Extracted records
----------------------------------------

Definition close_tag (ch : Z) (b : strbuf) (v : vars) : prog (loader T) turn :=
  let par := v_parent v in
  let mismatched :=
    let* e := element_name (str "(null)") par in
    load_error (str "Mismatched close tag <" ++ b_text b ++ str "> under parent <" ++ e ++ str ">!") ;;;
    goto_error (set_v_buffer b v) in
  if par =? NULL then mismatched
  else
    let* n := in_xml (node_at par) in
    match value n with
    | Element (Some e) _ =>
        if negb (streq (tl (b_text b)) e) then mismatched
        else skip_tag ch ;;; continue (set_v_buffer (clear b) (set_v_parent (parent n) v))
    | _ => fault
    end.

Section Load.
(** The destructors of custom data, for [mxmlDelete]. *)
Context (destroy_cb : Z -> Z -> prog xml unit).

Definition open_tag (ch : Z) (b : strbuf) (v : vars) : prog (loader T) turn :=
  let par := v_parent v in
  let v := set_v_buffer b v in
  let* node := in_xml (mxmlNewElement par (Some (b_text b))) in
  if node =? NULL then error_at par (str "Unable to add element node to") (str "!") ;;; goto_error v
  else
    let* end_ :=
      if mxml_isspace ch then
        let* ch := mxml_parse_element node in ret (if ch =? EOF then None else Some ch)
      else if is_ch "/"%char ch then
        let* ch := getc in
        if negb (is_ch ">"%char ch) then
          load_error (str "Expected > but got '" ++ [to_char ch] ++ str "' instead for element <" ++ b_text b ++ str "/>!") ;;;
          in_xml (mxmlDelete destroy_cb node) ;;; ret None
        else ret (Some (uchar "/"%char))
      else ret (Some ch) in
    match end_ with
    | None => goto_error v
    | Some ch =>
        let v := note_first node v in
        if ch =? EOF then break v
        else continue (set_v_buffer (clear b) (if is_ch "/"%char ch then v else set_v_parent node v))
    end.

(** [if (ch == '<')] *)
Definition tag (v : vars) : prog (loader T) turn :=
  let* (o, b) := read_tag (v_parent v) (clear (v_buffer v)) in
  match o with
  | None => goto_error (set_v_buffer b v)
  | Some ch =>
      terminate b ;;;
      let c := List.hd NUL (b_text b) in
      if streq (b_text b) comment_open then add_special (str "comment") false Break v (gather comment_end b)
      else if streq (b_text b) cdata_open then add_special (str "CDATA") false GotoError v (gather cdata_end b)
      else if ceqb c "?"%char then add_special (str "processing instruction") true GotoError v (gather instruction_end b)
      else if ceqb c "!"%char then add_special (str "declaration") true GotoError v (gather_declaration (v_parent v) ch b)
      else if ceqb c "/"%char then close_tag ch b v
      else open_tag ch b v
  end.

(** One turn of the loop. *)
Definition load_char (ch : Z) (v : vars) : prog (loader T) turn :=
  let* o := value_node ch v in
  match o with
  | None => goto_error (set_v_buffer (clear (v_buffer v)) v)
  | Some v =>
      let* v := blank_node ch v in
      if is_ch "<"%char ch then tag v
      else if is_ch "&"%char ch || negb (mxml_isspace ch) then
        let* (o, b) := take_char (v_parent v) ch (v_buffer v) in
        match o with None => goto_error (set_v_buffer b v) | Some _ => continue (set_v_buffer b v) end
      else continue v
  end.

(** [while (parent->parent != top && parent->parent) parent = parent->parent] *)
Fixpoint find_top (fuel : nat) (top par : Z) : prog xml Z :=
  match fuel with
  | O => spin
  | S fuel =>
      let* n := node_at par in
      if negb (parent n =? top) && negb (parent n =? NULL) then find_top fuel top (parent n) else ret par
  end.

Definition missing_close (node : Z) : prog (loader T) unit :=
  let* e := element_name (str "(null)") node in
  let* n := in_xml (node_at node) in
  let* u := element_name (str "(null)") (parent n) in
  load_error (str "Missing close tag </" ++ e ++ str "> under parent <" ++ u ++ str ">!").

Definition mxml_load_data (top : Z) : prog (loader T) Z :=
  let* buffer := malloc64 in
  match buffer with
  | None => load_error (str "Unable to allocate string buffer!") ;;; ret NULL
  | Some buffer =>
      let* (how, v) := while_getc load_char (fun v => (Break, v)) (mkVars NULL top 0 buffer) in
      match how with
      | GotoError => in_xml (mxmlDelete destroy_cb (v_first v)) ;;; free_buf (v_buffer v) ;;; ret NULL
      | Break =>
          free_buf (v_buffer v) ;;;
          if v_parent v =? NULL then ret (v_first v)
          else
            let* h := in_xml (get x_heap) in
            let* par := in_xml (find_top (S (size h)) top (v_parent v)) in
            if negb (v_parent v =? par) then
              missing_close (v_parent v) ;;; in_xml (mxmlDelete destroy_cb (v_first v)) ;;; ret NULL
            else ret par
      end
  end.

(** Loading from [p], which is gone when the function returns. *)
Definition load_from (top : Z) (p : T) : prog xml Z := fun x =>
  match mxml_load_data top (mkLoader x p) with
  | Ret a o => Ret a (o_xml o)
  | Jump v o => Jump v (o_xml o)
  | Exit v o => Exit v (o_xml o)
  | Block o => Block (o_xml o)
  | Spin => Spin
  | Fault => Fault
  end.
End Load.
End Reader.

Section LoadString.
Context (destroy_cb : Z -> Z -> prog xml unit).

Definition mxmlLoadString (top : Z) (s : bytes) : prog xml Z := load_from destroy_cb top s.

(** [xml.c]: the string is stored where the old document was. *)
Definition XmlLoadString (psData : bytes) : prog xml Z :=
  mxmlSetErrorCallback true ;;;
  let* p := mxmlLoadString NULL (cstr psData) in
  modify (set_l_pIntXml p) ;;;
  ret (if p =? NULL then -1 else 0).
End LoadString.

----------------------------------------

### TASK INSTRUCTIONS
In the records above, some lines hold the word "fuel"; copy each such line.

### WRITTEN SOLUTION
Fixpoint find_top (fuel : nat) (top par : Z) : prog xml Z :=
  match fuel with
  | S fuel =>
      if negb (parent n =? top) && negb (parent n =? NULL) then find_top fuel top (parent n) else ret par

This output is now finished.